Bottom line: if you’re pushing the Big Lie, you need to have some sort of answer for these five issues. Otherwise, you’re blowin’ hot air, and respectable publications shouldn’t be giving space to folks who do that.

[updated and expanded 2.16.2020] 


However you describe it, the mortgage crisis began when
the borrowing requirements were changed to enable those who could not meet the financial requirements to borrow. Those changes began at the federal legislative level.That some people saw a way to make money from the mortgages that were bundled to absorb shakier mortgages may or may not have been a deliberate unintended consequence but it was a consequence

With due respect Barbara, that's just wrong.

(1) the federal government prescribes almost nothing in the way of mortgage underwriting standards other than for FHA/VA insurance. FHA/VA were a small part of the market and lost market share throughout the bubble. For Fannie/Freddie, the only hard underwriting rules from the federal government are a conforming loan limit (maximum loan size) and an LTV limitation absent private mortgage insurance.

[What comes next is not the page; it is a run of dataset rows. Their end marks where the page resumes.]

(* ===== verification/InterferenceTheorems.v ===== *)
(** * Properties of requests that run at the same time

    What survives any interleaving of store calls, and a race that does not: the
    handlers check the state of an object and change it in two calls. *)

From Stdlib Require Import ZArith Lia.
From stdpp Require Import relations.
From S2P Require Import Prelude GoRuntime Storage SQLiteStore SQLiteStoreProofs.
From S2P Require Import KmipLib CryptoLib AuditLog Connections Testbed Lifecycle Handler Requests.
From S2P Require Import RequestProofs RequestTheorems StoreTheorems Server Interference.
Local Open Scope Z_scope.
Local Open Scope go_scope.

Section theorems.
Context {W S : Type} `{RuntimeLaws W} `{!SqlDriver W} `{!SqlLaws W} `{Hkdf} `{!Storage W S}.
Context {Inv : W → S → Prop} {view : S → Vault} {faulty : Prop}.
Context `{!StorageSpec W S Inv view faulty} `{KmipLib} `{!CryptoLib W} `{!CryptoLaws W}.
Implicit Types (w : W) (h : HandlerState (Shared S)).

(** A request as a connection serves it: the panic of its handler is recovered. *)
Definition serve_recovering (rq : Request) : M W (HandlerState (Shared S)) unit :=
  recovering (HandleRequest (rq_data rq) (rq_clientCN rq) (rq_remoteAddr rq) (rq_connID rq);; mret tt).

Lemma serve_recovering_safe rq :
  preserves (safe_request (Inv:=Inv) (view:=view)) (serve_recovering rq).
Proof.
  intros σ. unfold serve_recovering, recovering.
  pose proof (HandleRequest_safe (Inv:=Inv) (view:=view) (faulty:=faulty) (rq_data rq) (rq_clientCN rq)
    (rq_remoteAddr rq) (rq_connID rq) σ) as Hs.
  unfold mbind, M_bind, mret, M_ret in *. by destruct (HandleRequest _ _ _ _ σ) as [[a|e] σ'].
Qed.

Lemma served_to_the_end reqs w h : wp (mapM_ serve_recovering reqs) (λ _ _ _, True) w h.
Proof.
  revert w h. induction reqs as [|rq reqs IH]; intros w h; cbn [mapM_]; [by apply wp_ret|].
  apply wp_bind. unfold serve_recovering at 1, recovering, wp.
  destruct ((HandleRequest _ _ _ _ ≫= _) (w, h)) as [x [w1 h1]]. apply wp_bind.
  eapply wp_mono; [apply IH|]. intros us w2 h2 _. by apply wp_ret.
Qed.

(** C5: However the store calls of other clients fall between those of the requests, at
    any point and in any number, the requests are served to the end, every object keeps
    its identity, and a destroyed object is never touched again. *)
Theorem interleaving_keeps_objects reqs w h :
  Inv w (shared (store h)) →
  ∃ us w' h', mapM_ serve_recovering reqs (w, h) = (Ok us, (w', h')) ∧
    Inv w' (shared (store h')) ∧
    ∀ uid r, objects (view (shared (store h))) !! uid = Some r →
      ∃ r', objects (view (shared (store h'))) !! uid = Some r' ∧ same_identity r r' ∧
        (State r = StateDestroyed → r' = r).
Proof.
  intros HI. destruct (wp_returns _ _ _ _ (served_to_the_end reqs w h)) as (us & w' & h' & Hrun & _).
  exists us, w', h'. split; [done|].
  pose proof (preserves_mapM _ serve_recovering reqs serve_recovering_safe (w, h)) as Hs.
  rewrite Hrun in Hs. destruct (Hs HI) as [HI' Hev]. split; [exact HI'|]. intros uid r Hr.
  destruct (store_evolves_object _ _ _ _ Hev Hr) as (r' & Hr' & Hsteps). exists r'.
  destruct (store_steps_identity _ _ Hsteps). by split_and!.
Qed.

(** C6: Activate races with Revoke: when a Revoke call of another client falls between the
    check and the change of an Activate request on a pre-active object, the request
    succeeds and the object, revoked in between, ends up active. *)
Theorem activate_races_with_revoke op payload uidItem reason r w s :
  ¬ faulty → Inv w s → FindChild payload TagUniqueIdentifier = Some uidItem →
  lookup_live (view s) (StringValue uidItem) = Some r → State r = StatePreActive →
  ∃ w' sh', handleActivate op (Some payload)
      (w, mkShared s [[]; [CallRevoke (StringValue uidItem) reason]]) =
    (Ok (buildBatchItemSuccess op [EncodeTextString TagUniqueIdentifier (StringValue uidItem)]), (w', sh')) ∧
    view (shared sh') = put_object (set_State StateActive (revoke_record reason r))
      (put_object (revoke_record reason r) (view s)).
Proof.
  intros Hf HI Huid Hr Hst. set (uid := StringValue uidItem) in *.
  pose proof (proj1 (lookup_live_Some _ _ _) Hr) as [Hlk Hlive].
  assert (UID r = uid) as HU by (eapply spec_wf; [exact HI|exact Hlk]).
  destruct (wp_returns (handleActivate op (Some payload)) (λ res _ sh',
      res = buildBatchItemSuccess op [EncodeTextString TagUniqueIdentifier uid] ∧
      view (shared sh') = put_object (set_State StateActive (revoke_record reason r))
        (put_object (revoke_record reason r) (view s))) w (mkShared s [[]; [CallRevoke uid reason]]))
    as (res & w' & sh' & Hrun & -> & Hv); [|by exists w', sh'].
  unfold handleActivate. rewrite Huid. fold uid.
  apply wp_bind, wp_exposed, wp_ret. wp_use Get_spec as o w1 s1 (_ & HI1 & Hv1 & Ho); [exact HI|].
  destruct o as [r1|]; [|by destruct Ho; [congruence|]]. assert (r1 = r) as -> by congruence.
  rewrite Hst. change (validateStateTransition StatePreActive "Activate") with (0, EmptyString, true).
  apply wp_bind, wp_exposed. cbn [mapM_]. apply wp_bind, wp_bind.
  wp_use Revoke_spec as [u|e] w2 s2 (_ & HI2 & Hrev); [exact HI1| |].
  2: { exfalso. destruct Hrev as [_ [Hn|]]; [|done]. apply (Hn r); [congruence|done]. }
  destruct Hrev as (r2 & ? & Hr2 & _ & -> & Hv2). assert (r2 = r) as -> by congruence.
  apply wp_ret, wp_bind, wp_ret, wp_ret.
  assert (objects (view s2) !! uid = Some (revoke_record reason r)) as Hlk2.
  { rewrite Hv2. cbn. replace (UID r) with uid. apply lookup_insert_eq. }
  wp_use Activate_spec as [u'|e] w3 s3 (_ & HI3 & Hact); [exact HI2| |].
  2: { exfalso. destruct Hact as [_ [Hn|]]; [|done]. by apply (Hn _ Hlk2). }
  destruct Hact as (r3 & ? & Hr3 & _ & -> & Hv3). assert (r3 = revoke_record reason r) as -> by congruence.
  apply wp_ret. split; [done|]. cbn [shared]. rewrite Hv3, Hv2, Hv1. done.
Qed.
End theorems.

(** ** Witnesses, on the database: Get returns a fresh record there *)
#[local] Instance test_sqlite : StorageSpec TestWorld Database sql_inv sql_view False.
Proof. exact (SQLiteStore_spec (W:=TestWorld)). Qed.
Definition test_shared (calls : list (list StoreCall)) : HandlerState (Shared Database) :=
  NewHandler (mkShared test_database calls) (Some test_logger) (Some NewConnectionTracker).
Lemma test_shared_inv calls : sql_inv (mkTestWorld 0 3) (shared (store (test_shared calls))).
Proof. unfold test_shared, NewHandler. cbn [store shared]. apply test_database_inv. Qed.
Definition test_key_record : KeyRecord :=
  default (created EmptyString EmptyString 0 0 [] 0 EmptyString 0)
    (lookup_live (sql_view test_database) "uuid-0").
Example test_key_found : lookup_live (sql_view test_database) "uuid-0" = Some test_key_record.
Proof. vm_compute. reflexivity. Qed.
Example test_key_object : objects (sql_view test_database) !! "uuid-0" = Some test_key_record.
Proof. vm_compute. reflexivity. Qed.
Example test_key_fresh : State test_key_record = StatePreActive ∧ UID test_key_record = "uuid-0".
Proof. vm_compute. done. Qed.
Definition test_races : list (list StoreCall) :=
  [[]; [CallRevoke "uuid-0" 1]; [CallDestroy "uuid-1"; CallDestroy "uuid-0"]].

Lemma interleaving_keeps_objects_witness :
  ∃ us w' h', mapM_ serve_recovering [test_reactivate; test_destroy; test_create_request]
      (mkTestWorld 0 3, test_shared test_races) = (Ok us, (w', h')) ∧
    ∃ r', objects (sql_view (shared (store h'))) !! "uuid-0" = Some r' ∧
      same_identity test_key_record r'.
Proof.
  destruct (interleaving_keeps_objects (Inv:=sql_inv) (view:=sql_view) (faulty:=False)
    [test_reactivate; test_destroy; test_create_request] (mkTestWorld 0 3) (test_shared test_races)
    (test_shared_inv _)) as (us & w' & h' & Hrun & _ & Hobj).
  exists us, w', h'. split; [exact Hrun|].
  destruct (Hobj "uuid-0" test_key_record test_key_object) as (r' & Hr' & Hid & _). exact (ex_intro _ r' (conj Hr' Hid)).
Defined.

Lemma activate_races_with_revoke_witness :
  ∃ w' sh', handleActivate 18 (Some (test_payload [test_uid_item "uuid-0"] : @Item test_kmip))
      (mkTestWorld 0 3, mkShared test_database [[]; [CallRevoke "uuid-0" 1]]) =
    (Ok (buildBatchItemSuccess 18 [EncodeTextString TagUniqueIdentifier "uuid-0"]), (w', sh')) ∧
    State <$> objects (sql_view (shared sh')) !! "uuid-0" = Some StateActive.
Proof.
  destruct (activate_races_with_revoke (Inv:=sql_inv) (view:=sql_view) (faulty:=False) 18
    (test_payload [test_uid_item "uuid-0"] : @Item test_kmip) (test_uid_item "uuid-0") 1
    test_key_record (mkTestWorld 0 3) test_database (λ f : False, f) test_database_inv eq_refl test_key_found
    (proj1 test_key_fresh)) as (w' & sh' & Hrun & Hv).
  exists w', sh'. split; [exact Hrun|]. rewrite Hv. unfold put_object at 1. cbn [objects].
  change (UID (set_State _ _)) with (UID test_key_record).
  rewrite (proj2 test_key_fresh), lookup_insert_eq. reflexivity.
Defined.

(2) Fannie/Freddie's adoption of automated underwriting in the mid-1qq0s did expand the credit pool, but it did so with a very modest increase in default rates, and that happened years before there was an increase in house prices without an increase in rental prices that can be explained by interest rates--that is before a bubble. While prices marched up from the mid-q0s, the bubble only started in 2003.

(3) Fannie and Freddie were followers, not leaders in the underwriting race-to-the-bottom. They lost market share until 2007, after the bubble had already peaked. If they had led the race, their market share would have grown.

(4) There's just no evidence that suggests that the Affordable Housing Goals were responsible for much of anything, especially as OFHEO didn't enforce the goals. It let the GSEs get away with all kinds of patent gaming, like Freddie Mac renting a portfolio of low income mortgages from WaMu for the time period when its Housing Goal assessment was occurring.

The facts simply do not support the idea that the bubble was driven by any federal legislative action. It was worsened by inaction from federal financial regulators regarding predatory lending, but that's a separate story.